India is considering maintaining strategic reserves of natural gas and imported coal to address future supply shocks, a senior power ministry official said on Thursday, as the energy hungry nation battles a crippling coal shortage.
A surge in power demand combined with a fall in imports due to high global coal prices have led to supply disruptions and power cuts lasting up to 14 hours a day despite record supplies from state-run Coal India, the world’s biggest coal miner.
Alok Kumar, India’s power secretary, said countries increasingly meet their own needs first when there is a supply crunch, citing the example of Russia curtailing supplies to European nations because they wanted more gas locally.
“So let us start thinking and discussing about keeping a strategic reserve of gas and imported coal, so that economies are able to tide over these supply shocks for about a month or so,” Kumar said at the South Asia Power Summit organised by the Confederation of Indian Industry.
Most of India’s 135 coal-fired power plants have fuel stocks of less than three days. Coal accounts for over 70% of India’s electricity generation.

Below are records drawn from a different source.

(* ===== verification/Simple.v ===== *)
(** * The simple protocols: src/arale/examples/simple

    discard (RFC 863), daytime (RFC 867), time with its client, and chargen (RFC 864) with
    its client.  Handlers act on the connections of Session.v; what a handler logs of the
    data is its result.  The wall clock is an argument. *)

From S2P Require Import Prelude Endian Date Buffer TimeZone Logging TcpConnection Session.

(** ** Handlers *)

Section simple.
Context `{Build, Libc}.

(** onMessage of DiscardServer, DaytimeServer, TimeServer and ChargenServer: the bytes that
    are thrown away, and the buffer. *)
Definition discard (buf : Buffer) : ST (Table unit) (bytes * Buffer) := lift (retrieveAllAsString buf).
End simple.

Module Discard.
Definition onConnection (conn : Z) : ST (Table unit) unit := _ ← isConnected conn; mret tt.
Definition onMessage `{Build} (conn : Z) (buf : Buffer) : ST (Table unit) (bytes * Buffer) := discard buf.
End Discard.

Module Daytime.
Definition onConnection `{Libc} (now : Timestamp) (conn : Z) : ST (Table unit) unit :=
  up ← isConnected conn;
  when up (send conn (toFormattedString now true ++ [LF]) ;; shutdown conn).
Definition onMessage `{Build} (conn : Z) (buf : Buffer) : ST (Table unit) (bytes * Buffer) := discard buf.
End Daytime.

Module Time.
(** [now] is time(NULL), a time_t. *)
Definition onConnection `{Build} (now : Z) (conn : Z) : ST (Table unit) unit :=
  up ← isConnected conn;
  when up
    (let be32 := hostToNetwork32 (u32 now) in
     send conn (host_bytes 4 be32) ;;
     shutdown conn).
Definition onMessage `{Build} (conn : Z) (buf : Buffer) : ST (Table unit) (bytes * Buffer) := discard buf.
End Time.

Module TimeClient.
(** What onMessage logs. *)
Inductive report :=
  | ServerTime (time : Z) (text : bytes)
  | NoEnoughData (readable : Z).

(** The connection is down: loop_->quitLoop(). *)
Definition onConnection (conn : Z) : ST (Table unit) bool := up ← isConnected conn; mret (negb up).
Definition onMessage `{Build, Libc} (buf : Buffer) : outcome (report * Buffer) :=
  if 4 <=? readableBytes buf then
    data ← mem_read (buffer_ buf) (peek buf) 4;
    let be32 := host_val data in
    buf ← retrieve buf 4;
    let time := networkToHost32 be32 in
    let ts := mkTimestamp (i64 (u64 (u64 time * u64 kMicroSecondsPerSecond))) in
    Ok (ServerTime time (toFormattedString ts true), buf)
  else Ok (NoEnoughData (readableBytes buf), buf).
(** Data arrives in chunks, and onMessage is called after each. *)
Fixpoint receive `{Build, Libc} (chunks : list bytes) (buf : Buffer) : outcome (list report * Buffer) :=
  match chunks with
  | [] => Ok ([], buf)
  | chunk :: chunks' =>
      '(_, _, buf) ← readFd buf (ReadOk chunk);
      '(r, buf) ← onMessage buf;
      '(rs, buf) ← receive chunks' buf;
      Ok (r :: rs, buf)
  end.
End TimeClient.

India, the world’s second largest coal importer with the world’s fourth largest reserves, must also compete for supplies with China, which too is under pressure to ramp up imports amid a severe power crunch.
“High prices will make energy security very challenging if we don’t have a well thought out strategy,” Kumar said.
It was not immediately clear if potential strategic reserves would primarily be for power plants or would also address coal demand from consumers such as steel plants and aluminium smelters.
India on an average imported nearly 21 million tonnes of thermal coal every month before the coronavirus pandemic, out of which the power sector directly accounted for about 6 million tonnes.
The country mainly imports coal from Indonesia, Australia and South Africa. India’s Adani Enterprises-owned Carmichael mine in Australia has said it is on track to export its first coal in 2021.